AUTHOR=Patiño-Rodríguez Omar , Torres-Roque Irma , Martínez-Delgado Maricela , Escobedo-Moratilla Abraham , Pérez-Urizar José TITLE=Pharmacokinetic non-interaction analysis in a fixed-dose formulation in combination of atorvastatin and ezetimibe JOURNAL=Frontiers in Pharmacology VOLUME=5 YEAR=2014 URL=https://www.frontiersin.org/journals/pharmacology/articles/10.3389/fphar.2014.00261 DOI=10.3389/fphar.2014.00261 ISSN=1663-9812 ABSTRACT=

Recent clinical research has shown that atorvastatin (ATO) in combination with cholesterol absorption inhibitor ezetimibe (EZE) significantly reduces LDL-C level in patients with hypercholesterolemia, showing a superior lipid-lowering efficacy compared to statin alone.
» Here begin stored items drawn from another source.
(* ===== verification/Connect.v ===== *)
(** * Connecting, recovering and re-arming

    The lifecycle coroutines of [RithmicExecutionClient] ([execution.py]):
    [_connect_attempt] and its order-plant part, [_rearm_after_reconnect] (the
    re-arm barrier), [_restore_plants_after_transport_up],
    [_recover_order_gap], the two resyncs, [_disconnect].  Each [await] is a
    point where the other coroutines run ([e_interleave]); timeouts are the
    outcome of a [wait].  Deadlines measured on the monotonic clock become a
    number of polls. *)

From Stdlib Require Import Ascii String.
From stdpp Require Import base gmap strings list.
From Stdlib Require Import ZArith Lia.
From S2P Require Import Prelude PyVal Plant Lru Ident Nautilus Orders OrderRows Commission Host Convert Drain Exposure.
Import Text.
Open Scope string_scope.
Open Scope list_scope.
Open Scope Z_scope.

Section Connect.
Context {C : Type} `{CacheOps C} `{NautilusTypes}.
Variable env : Env C.
(* [cache.account] and [cache.account_for_venue] *)
Variable cache_account : C -> string -> bool.
Variable cache_account_for_venue : C -> option string.
Variable now_sec : Z.

Definition call_ (c : SessionCall) : M (Host C) unit := _ ← call env c; mret tt.

Definition plant_step (f : PlantState -> PlantState) : M (Host C) unit := modify (on_plant f).

Definition set_pnl_connected (b : bool) : M (Host C) unit :=
  modify (on_pnl (fun p => MkPnl b (pn_observed p) (pn_live_since_ns p) (pn_epoch p)
                             (pn_positions p) (pn_seen_ns p) (pn_unreadable p))).

(** [_make_poll_task]: a fresh task is alive. *)
Definition make_pnl_task : M (Host C) unit :=
  modify (fun h => set_tasks (MkTasks true (tk_order_alive (h_tasks h))) h).
Definition make_order_task : M (Host C) unit :=
  modify (fun h => set_tasks (MkTasks (tk_pnl_alive (h_tasks h)) true) h).

(** [_stop_background]: the order task, then the PnL task, is cancelled and
    awaited. *)
Definition stop_background : M (Host C) unit :=
  h ← get;
  whenM (tk_order_alive (h_tasks h)) (_ ← wait env; mret tt) ;;
  modify (fun h => set_tasks (MkTasks (tk_pnl_alive (h_tasks h)) false) h) ;;
  h ← get;
  whenM (tk_pnl_alive (h_tasks h)) (_ ← wait env; mret tt) ;;
  modify (fun h => set_tasks (MkTasks false (tk_order_alive (h_tasks h))) h).

(** A session call whose failure counts as no rows. *)
Definition rows_of (c : SessionCall) : M (Host C) (res (list pydict)) :=
  catchM any_exn
    (r ← call env c; mret (Ok (match r with RRows rows => rows | _ => [] end)))
    (fun e => mret (Raise e)).

Definition load_commission_rates : M (Host C) unit :=
  active ← gets (account_raw None);
  products ← rows_of SLoadProductRms;
  modify (fun h => set_commission (load_product_step products (h_commission h)) h) ;;
  accounts ← rows_of SLoadAccountRms;
  modify (fun h => set_commission (load_account_step accounts active (h_commission h)) h).

(** *** The re-arm barrier *)

Definition await_pnl_snapshot : M (Host C) unit :=
  h ← get;
  if pn_observed (h_pnl h) then mret tt
  else
    fired ← wait env;
    if (fired : bool) then mret tt else throw venue_query_unavailable.

Definition rearm_after_reconnect : M (Host C) unit :=
  let '(start_sec, end_sec) := recon_window_sec TNone TNone now_sec in
  events ← load_orders_events env start_sec end_sec;
  apply_drain_rows env events ;;
  h ← get;
  whenM (pn_connected (h_pnl h)) await_pnl_snapshot ;;
  resolve_and_seed_account env.

(** [self._order_plant.rearm(poll_alive=...)] and its answer. *)
Definition plant_rearm (poll_alive : bool) : M (Host C) bool :=
  fun h => (Ok (fst (rearm poll_alive (h_plant h))),
            on_plant (fun p => snd (rearm poll_alive p)) h).

Definition order_poll_alive : M (Host C) bool := gets (fun h => tk_order_alive (h_tasks h)).

Definition rearm_refused : exn := Exn ExRuntime None "re-arm refused".

Definition recover_order_gap : M (Host C) unit :=
  plant_step begin_connect ;;
  modify (on_pnl (fun p => MkPnl (pn_connected p) false (pn_live_since_ns p) (pn_epoch p + 1)
                             (pn_positions p) (pn_seen_ns p) (pn_unreadable p))) ;;
  rearm_after_reconnect ;;
  armed ← plant_rearm true;
  if (armed : bool) then mret tt else throw rearm_refused.

Definition restore_pnl_stream : M (Host C) unit :=
  h ← get;
  whenM (pn_connected (h_pnl h))
    (call_ SSubscribePnl ;;
     h2 ← get;
     whenM (negb (tk_pnl_alive (h_tasks h2))) make_pnl_task).

Definition restore_plants_after_transport_up : M (Host C) unit :=
  forget_pnl_state ;;
  trading ← enable_trading;
  if negb trading then restore_pnl_stream
  else
    plant_step begin_connect ;;
    restore_pnl_stream ;;
    call_ SSubscribeOrderUpdates ;;
    call_ SSubscribeBracketUpdates ;;
    alive ← order_poll_alive;
    whenM (negb alive) make_order_task ;;
    rearm_after_reconnect ;;
    poll_alive ← order_poll_alive;
    armed ← plant_rearm poll_alive;
    if (armed : bool) then mret tt else throw rearm_refused.

(** The [if self.enable_trading:] block of [_connect_attempt]. *)
Definition connect_order_plant : M (Host C) unit :=
  plant_step begin_connect ;;
  catchM any_exn
    (call_ SSubscribeOrderUpdates ;; call_ SSubscribeBracketUpdates)
    (fun e =>
       plant_step disconnect ;;
       catchM any_exn (call_ SDisconnectOrderPlant) (fun _ => mret tt) ;;
       throw e) ;;
  resolve_and_seed_account env ;;
  load_commission_rates ;;
  make_order_task ;;
  ready ← catchM any_exn (rearm_after_reconnect ;; mret true)
            (fun _ => latch_order_plant ;; mret false);
  if (ready : bool) then
    poll_alive ← order_poll_alive;
    _ ← plant_rearm poll_alive;
    mret tt
  else mret tt.

(** *** Connect *)

Fixpoint resolve_until (polls : nat) : M (Host C) unit :=
  match polls with
  | O => mret tt
  | S polls' =>
      acct ← account_id;
      match acct with
      | Some _ => mret tt
      | None =>
          resolve_and_seed_account env ;;
          acct' ← account_id;
          match acct' with
          | Some _ => mret tt
          | None => _ ← wait env; resolve_until polls'
          end
      end
  end.

Fixpoint wait_account_in_cache (polls : nat) (account : string) : M (Host C) unit :=
  h ← get;
  if cache_account (h_cache h) account
     || bool_decide (cache_account_for_venue (h_cache h) = Some account)
  then mret tt
  else
    match polls with
    | O => throw (Exn ExRuntime None "account not in cache")
    | S polls' => _ ← wait env; wait_account_in_cache polls' account
    end.

Definition await_account_registered (polls : nat) : M (Host C) unit :=
  resolve_until polls ;;
  acct ← account_id;
  match acct with
  | None =>
      trading ← enable_trading;
      if (trading : bool) then throw (Exn ExRuntime None "no Rithmic account id after connect")
      else mret tt
  | Some account => wait_account_in_cache polls account
  end.

Definition open_gates : M (Host C) unit :=
  h ← get;
  call_ (SOpenGates (cfg_enable_trading (h_cfg h)) (cfg_cancel_all_requested (h_cfg h))).

Definition connect_pnl : M (Host C) unit :=
  set_pnl_connected false ;;
  catchM any_exn
    (call_ SSubscribePnl ;;
     resolve_and_seed_account env ;;
     make_pnl_task ;;
     set_pnl_connected true)
    (fun e =>
       h ← get;
       if cfg_soft_fail_pnl (h_cfg h) then mret tt else throw e).

Definition connect_attempt (polls : nat) : M (Host C) unit :=
  forget_pnl_state ;;
  call_ SEnsureConnected ;;
  open_gates ;;
  connect_pnl ;;
  trading ← enable_trading;
  whenM trading connect_order_plant ;;
  await_account_registered polls.

Definition connect (polls : nat) : M (Host C) unit :=
  catchM any_exn (connect_attempt polls) (fun e => stop_background ;; throw e).

Definition disconnect_client : M (Host C) unit :=
  plant_step disconnect ;;
  stop_background ;;
  catchM any_exn (call_ SDisconnect) (fun _ => mret tt).

(** *** Resyncs and transport events *)

Definition resync_order_subscription : M (Host C) unit :=
  call_ SDisconnectOrderPlant ;;
  call_ SSubscribeOrderUpdates ;;
  call_ SSubscribeBracketUpdates ;;
  plant_step resync_complete.

Definition resync_pnl_subscription : M (Host C) unit :=
  modify (on_pnl invalidate_pnl) ;;
  call_ SDisconnectPnlPlant ;;
  call_ SSubscribePnl.

Definition on_transport_down : M (Host C) unit := latch_order_plant.
Definition on_transport_recovery_failed : M (Host C) unit := latch_order_plant.

End Connect.

(** ** Interference

    What the other coroutines do to the plant while this one is suspended, as
    lists of plant operations: [ops n] at this coroutine's [n]-th suspension. *)

Section Interference.
Context {C : Type} `{CacheOps C} `{NautilusTypes}.
Variable env : Env C.
Variable ops : nat -> list plant_op.

Record interferes : Prop := MkInterferes {
  int_plant n h : h_plant (e_interleave env n h) = run (h_plant h) (ops n);
  int_calls n h : h_calls (e_interleave env n h) = h_calls h
}.

(** The operations of suspensions [a, b). *)
Definition ops_between (a b : nat) : list plant_op := flat_map ops (seq a (b - a)).

Lemma ops_between_nil a : ops_between a a = [].
Proof. unfold ops_between. by rewrite Nat.sub_diag. Qed.

Lemma ops_between_one a : ops_between a (S a) = ops a.
Proof.
  unfold ops_between. replace (S a - a)%nat with 1%nat by lia. simpl. apply app_nil_r.
Qed.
With no information currently available on the interaction between the two drugs, a pharmacokinetic study was conducted to investigate the influence of EZE on ATO and conversely when the two drugs were coadministered. The purpose of this study was to investigate the presence of differences in the pharmacokinetic profiles of capsules containing ATO 80 mg, EZE 10 mg or the combination of both 80/10 mg administered to healthy Mexican volunteers. This was a randomized, three-period, six-sequences crossover study. 36 eligible subjects aged between 20 to 50 years were included. Blood samples were collected up to 96 h after dosing, and pharmacokinetic parameters were obtained by non-compartmental analysis. Adverse events were evaluated based on subject interviews and physical examinations. Area under the concentration-time curve (AUC) and maximum plasma drug concentration (Cmax) were measured for each drug alone or together and tested for bioequivalence-based hypothesis. The estimation computed (90% confidence intervals) for AUC and Cmax, were 96.04% (85.88–107.42%) and 97.04% (82.36–114.35%), respectively for ATO–EZE combination versus ATO alone, while 84.42% (77.19–92.32%) and 95.60% (82.43–110.88%), respectively, for ATO–EZE combination versus EZE alone were estimated. These results suggest that ATO and EZE have no relevant pharmacokinetic drug–drug interaction.